03 janeiro 2009

Massacre II





Intensificado o massacre em Gaza

O massacre do povo palestino em Gaza continua. Depois de 8 dias de ataques aéreos, nas últimas horas o exército israelense iniciou a 'ofensiva terrestre', apoiada por forte fogo de artilharia e por grandes colunas de tanques. O volume de força empregada por Israel é absurdamente desproporcional ante a resistência oferecida pelos milicianos do Hamas. As mortes do lado palestino já passam de 450 pessoas, muitos civis, velhos, mulheres e crianças. Há mais de dois mil feridos. A população de Gaza está no escuro, sitiada, a maioria já sem água potável, sem alimentação, sem remédios.

Protestos

A criminosa investida de Israel contra Gaza tem o apoio explícito ou a clara conivência das principais potências do mundo, a começar pelos EUA e Inglaterra.
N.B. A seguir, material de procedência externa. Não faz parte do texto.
(** X17. An EOI on an LSI that is still asserted presents the interrupt
    again: whatever the PQ bits were, they end PENDING (OFF stays OFF),
    and the EOI forwards a notification exactly when they were RESET or
    PENDING; from QUEUED the forward of the ESB is dropped.  On an MSI, or
    an LSI that is not asserted, the EOI is that of the ESB: QUEUED
    becomes PENDING and forwards, the rest becomes RESET (OFF stays OFF). *)
Theorem lsi_eoi (A : Z) (xsrc : XiveSource) (srcno : Z) :
  0 <= A < 256 -> Z.land A 3 = 0 ->
  wf_source xsrc -> 0 <= srcno < nr_irqs xsrc ->
  let b := reg_get (status xsrc) srcno in
  let pq := Z.land b 3 in
  (xive_source_irq_is_lsi xsrc srcno = true -> Z.land b A <> 0 ->
   xive_source_esb_eoi A xsrc srcno =
     Done ((pq =? XIVE_ESB_RESET) || (pq =? XIVE_ESB_PENDING),
           source_with_pq xsrc srcno
             (if pq =? XIVE_ESB_OFF then XIVE_ESB_OFF else XIVE_ESB_PENDING))) /\
  (xive_source_irq_is_lsi xsrc srcno = false \/ Z.land b A = 0 ->
   xive_source_esb_eoi A xsrc srcno =
     Done (pq =? XIVE_ESB_QUEUED, source_with_pq xsrc srcno (pq_after_eoi pq))).
Proof.
  intros HA HA3 Hwf Hs b pq.
  rewrite (source_esb_eoi_spec A xsrc srcno HA HA3 Hwf Hs). fold b pq.
  split.
  - intros -> Hass. apply Z.eqb_neq in Hass. rewrite Hass. reflexivity.
  - intros [-> | ->]; [reflexivity|]. rewrite andb_false_r. reflexivity.
Qed.

(** The LSI of the example, asserted and PENDING: the EOI forwards and
    leaves it PENDING. *)
Lemma lsi_eoi_witness :
  xive_source_esb_eoi 4 lsi_asserted_source 2 = Done (true, lsi_asserted_source).
Proof.
  destruct (lsi_eoi 4 lsi_asserted_source 2) as [H _].
  - lia.
  - reflexivity.
  - by_decide.
  - unfold lsi_asserted_source. cbn [nr_irqs]. lia.
  - apply H; [reflexivity|vm_compute; discriminate].
Defined.
Example test_embed_funcs_with_if_multiple_lines :
  parse ("<% If (a) { %>" +:+ newline +:+ "a couple of" +:+ newline
         +:+ "lines of content." +:+ newline +:+ "<% } %>")
  = Ok (fn_if [VStr "a";
               fn_join [VStr ("a couple of" +:+ newline);
                        VStr ("lines of content." +:+ newline)]]).
Proof. vm_compute. reflexivity. Qed.

Example test_embed_funcs_with_if_else :
  parse ("<% If (a) { %>" +:+ newline +:+ "true_value" +:+ newline
         +:+ "<% Else { %>" +:+ newline +:+ "false_value" +:+ newline
         +:+ "<% } %>")
  = Ok (fn_if [VStr "a"; VStr ("true_value" +:+ newline);
               VStr ("false_value" +:+ newline)]).
Proof. vm_compute. reflexivity. Qed.

Example test_embed_funcs_with_if_elseif :
  parse ("<% If (a) { %>" +:+ newline +:+ "value1" +:+ newline
         +:+ "<% ElseIf (b) { %>" +:+ newline +:+ "value2" +:+ newline
         +:+ "<% } %>")
  = Ok (fn_if [VStr "a"; VStr ("value1" +:+ newline);
               fn_if [VStr "b"; VStr ("value2" +:+ newline)]]).
Proof. vm_compute. reflexivity. Qed.

Example test_embed_funcs_with_if_elseif_else :
  parse ("<% If (a) { %>" +:+ newline +:+ "value1" +:+ newline
         +:+ "<% ElseIf (b) { %>" +:+ newline +:+ "value2" +:+ newline
         +:+ "<% Else { %>" +:+ newline +:+ "value3" +:+ newline
         +:+ "<% } %>")
  = Ok (fn_if [VStr "a"; VStr ("value1" +:+ newline);
               fn_if [VStr "b"; VStr ("value2" +:+ newline);
                      VStr ("value3" +:+ newline)]]).
Proof. vm_compute. reflexivity. Qed.

(** The chain of [test_embed_funcs_with_if_elseif_elseif_else], from the
    text to the serialized value: two [ElseIf] and an [Else] closed by one
    marker give three [Fn::If], each in the false branch of the one
    before. *)
Example test_embed_funcs_with_if_elseif_elseif_else :
  parse ("<% If (a) { %>" +:+ newline +:+ "value1" +:+ newline
         +:+ "<% ElseIf (b) { %>" +:+ newline +:+ "value2" +:+ newline
         +:+ "<% ElseIf (c) { %>" +:+ newline +:+ "value3" +:+ newline
         +:+ "<% Else { %>" +:+ newline +:+ "value4" +:+ newline
         +:+ "<% } %>")
  = Ok (fn_if [VStr "a"; VStr ("value1" +:+ newline);
               fn_if [VStr "b"; VStr ("value2" +:+ newline);
                      fn_if [VStr "c"; VStr ("value3" +:+ newline);
                             VStr ("value4" +:+ newline)]]]).
Proof. vm_compute. reflexivity. Qed.

Example test_embed_funcs_with_if_nested :
  parse ("<% If (a) { %>" +:+ newline +:+ "Line 1." +:+ newline
         +:+ "<%   If (b) { %>" +:+ newline +:+ "Line 2." +:+ newline
         +:+ "<%   } %>" +:+ newline +:+ "Line 3." +:+ newline
         +:+ "<% } %>")
  = Ok (fn_if [VStr "a";
               fn_join [VStr ("Line 1." +:+ newline);
                        fn_if [VStr "b"; VStr ("Line 2." +:+ newline)];
                        VStr ("Line 3." +:+ newline)]]).
Proof. vm_compute. reflexivity. Qed.

Example test_process_strings_refs :
  parse "foo - @@Bar - baz"
  = Ok (fn_join [VStr "foo - "; ref "Bar"; VStr " - baz"]).
Proof. vm_compute. reflexivity. Qed.

Example test_process_strings_funcs :
  parse "foo - <% FindInMap(a, @@b, c) %> - baz"
  = Ok (fn_join [VStr "foo - ";
                 VDict [("Fn::FindInMap",
                         VList UncollapsibleList
                               [VStr "a"; ref "b"; VStr "c"])];
                 VStr " - baz"]).
Proof. vm_compute. reflexivity. Qed.

Example test_process_multiline_strings :
  parse ("This is line one." +:+ newline +:+ "This is line two." +:+ newline)
  = Ok (fn_join [VStr ("This is line one." +:+ newline);
                 VStr ("This is line two." +:+ newline)]).
Proof. vm_compute. reflexivity. Qed.

Example test_process_base64_multiline_strings :
  parse ("__base64__" +:+ newline +:+ "This is line one." +:+ newline
         +:+ "This is line two." +:+ newline)
  = Ok (VDict [("Fn::Base64",
                fn_join [VStr ("This is line one." +:+ newline);
                         VStr ("This is line two." +:+ newline)])]).
Proof. vm_compute. reflexivity. Qed.
End Regression.

(** ** Mappings: lookups after updates *)

Module DictFacts.
Import Dict.

Lemma eqb_refl k : String.eqb k k = true.
Proof. apply String.eqb_refl. Qed.

Lemma eqb_ne k k' : k ≠ k' → String.eqb k k' = false.
Proof. by intros ?%String.eqb_neq. Qed.

Lemma get_set_eq k v d : get k (set k v d) = Some v.
Proof.
  induction d as [|[k' v'] d IH]; simpl.
  - by rewrite eqb_refl.
  - destruct (String.eqb k k') eqn:E; simpl; [by rewrite eqb_refl|].
    by rewrite E.
Qed.

Lemma get_set_ne k k' v d : k ≠ k' → get k' (set k v d) = get k' d.
Proof.
  intros Hne. induction d as [|[k0 v0] d IH]; simpl.
  - rewrite eqb_ne; [done|congruence].
  - destruct (String.eqb_spec k k0) as [->|Hk]; simpl.
    + by rewrite !eqb_ne by congruence.
    + by rewrite IH.
Qed.

Lemma get_del_eq k d : get k (del k d) = None.
Proof.
  induction d as [|[k' v'] d IH]; [done|]. simpl.
  destruct (String.eqb k k') eqn:E; [done|]. simpl. by rewrite E.
Qed.

Lemma get_del_ne k k' d : k ≠ k' → get k' (del k d) = get k' d.
Proof.
  intros Hne. induction d as [|[k0 v0] d IH]; [done|]. simpl.
  destruct (String.eqb_spec k k0) as [->|Hk]; simpl.
  - rewrite IH. by rewrite eqb_ne by congruence.
  - by rewrite IH.
Qed.

Lemma del_absent k d : get k d = None → del k d = d.
Proof.
  induction d as [|[k' v'] d IH]; [done|]. simpl.
  destruct (String.eqb k k'); [done|]. intros H. by rewrite IH.
Qed.
(** * The usb_rt character-device driver: transfer engine

    A shallow embedding of [usb-rt.c].  The repository carries two variants
    of the driver:

    - the generic variant (vendor 0x0483, [WRITES_IN_FLIGHT] = 8), embedded
      in module [Rt];
    - the motor variant (vendor 0x3293, [WRITES_IN_FLIGHT] = 1, a bounded
      wait in [read], a locked [poll]), embedded in module [Mtr].

    The functions that are textually the same in both variants (completion
    handlers, [usb_rt_do_read_io], [usb_rt_flush], [usb_rt_draw_down] and the
    power-management hooks) are embedded once, before the two modules.

    Attach with all its exits is embedded in [RtAttach] and [MtrAttach], the
    sysfs attribute of the motor variant in [MtrText].  [RtOverlap] cuts
    [usb_rt_poll] and [usb_rt_read] of the generic variant in two, for the
    [poll] that runs while a [read] holds the lock.

    Each file operation is a function on the session record.  Whatever the
    kernel or the device decides (the return value of [usb_submit_urb], how a
    wait ends, whether a copy to user space faults) is an explicit argument.
    An operation that would stay suspended (a lock or an admission slot that
    nobody releases within the call) has no result: it returns [None]. *)

From Stdlib Require Import ZArith List Bool Lia.
Import ListNotations.
Local Open Scope Z_scope.

(** ** Machine integers *)

(** [size_t] arithmetic wraps modulo 2^64. *)
Definition SIZE_MODULUS : Z := 2 ^ 64.
Definition size_sub (a b : Z) : Z := (a - b) mod SIZE_MODULUS.
Definition size_add (a b : Z) : Z := (a + b) mod SIZE_MODULUS.

(** Conversion of a value to [int] (32 bits, two's complement), to
    [unsigned int] and to [ssize_t] (64 bits, two's complement). *)
Definition to_int (x : Z) : Z := (x + 2 ^ 31) mod 2 ^ 32 - 2 ^ 31.
Definition to_uint (x : Z) : Z := x mod 2 ^ 32.
Definition to_ssize (x : Z) : Z := (x + 2 ^ 63) mod 2 ^ 64 - 2 ^ 63.

(** ** Kernel constants *)

Definition ENOENT : Z := 2.
Definition EINTR : Z := 4.
Definition EIO : Z := 5.
Definition EAGAIN : Z := 11.
Definition ENOMEM : Z := 12.
Definition EFAULT : Z := 14.
Definition ENODEV : Z := 19.
Definition EPIPE : Z := 32.
Definition ECONNRESET : Z := 104.
Definition ESHUTDOWN : Z := 108.
Definition ETIMEDOUT : Z := 110.
Definition ERESTARTSYS : Z := 512.

Definition POLLIN : Z := 0x0001.
Definition POLLPRI : Z := 0x0002.
Definition POLLOUT : Z := 0x0004.
Definition POLLERR : Z := 0x0008.
Definition POLLRDNORM : Z := 0x0040.
Definition POLLWRNORM : Z := 0x0100.

(** ** The session record, [struct usb_rt] *)

(** The part of [struct urb] the engine depends on: the length the
    receive transfer was prepared with. *)
Record urb : Type := { transfer_buffer_length : Z }.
A ONU, mais uma vez, mostra sua subserviência total frente ao império. No entanto, os povos do mundo começam a mostrar sua indignação frente ao genocídio em andamento na Palestina.

Informa a BBC que "dezenas de milhares de pessoas participaram de protestos no mundo todo contra a ação militar israelense na Faixa de Gaza, pedindo um imediato cessar-fogo. A maior manifestação ocorreu em Paris, onde mais de 20 mil pessoas se reuniram. Em Londres (foto) cerca de 10 mil pessoas participaram do protesto e centenas de sapatos foram arremessados na entrada da residência do primeiro-ministro Gordon Brown, Downing Street. Também ocorreram protestos em Bruxelas, Haia, Amsterdã e Chipre. Em Israel dezenas de milhares de árabes israelenses fizeram um protesto contra a ofensiva israelense na cidade de Sakhnin."

No Brasil, segundo a Agência Informes, o presidente Luiz Inácio Lula da Silva pediu ao ministro de Relações Exteriores, Celso Amorim, que solicite ao primeiro-ministro da França, François Fillon, uma reunião de emergência para discutir os ataques na Faixa de Gaza. Lula fez duras críticas a atuação da Organização das Nações Unidas (ONU) no conflito e também ao presidente dos Estados Unidos, George Bush.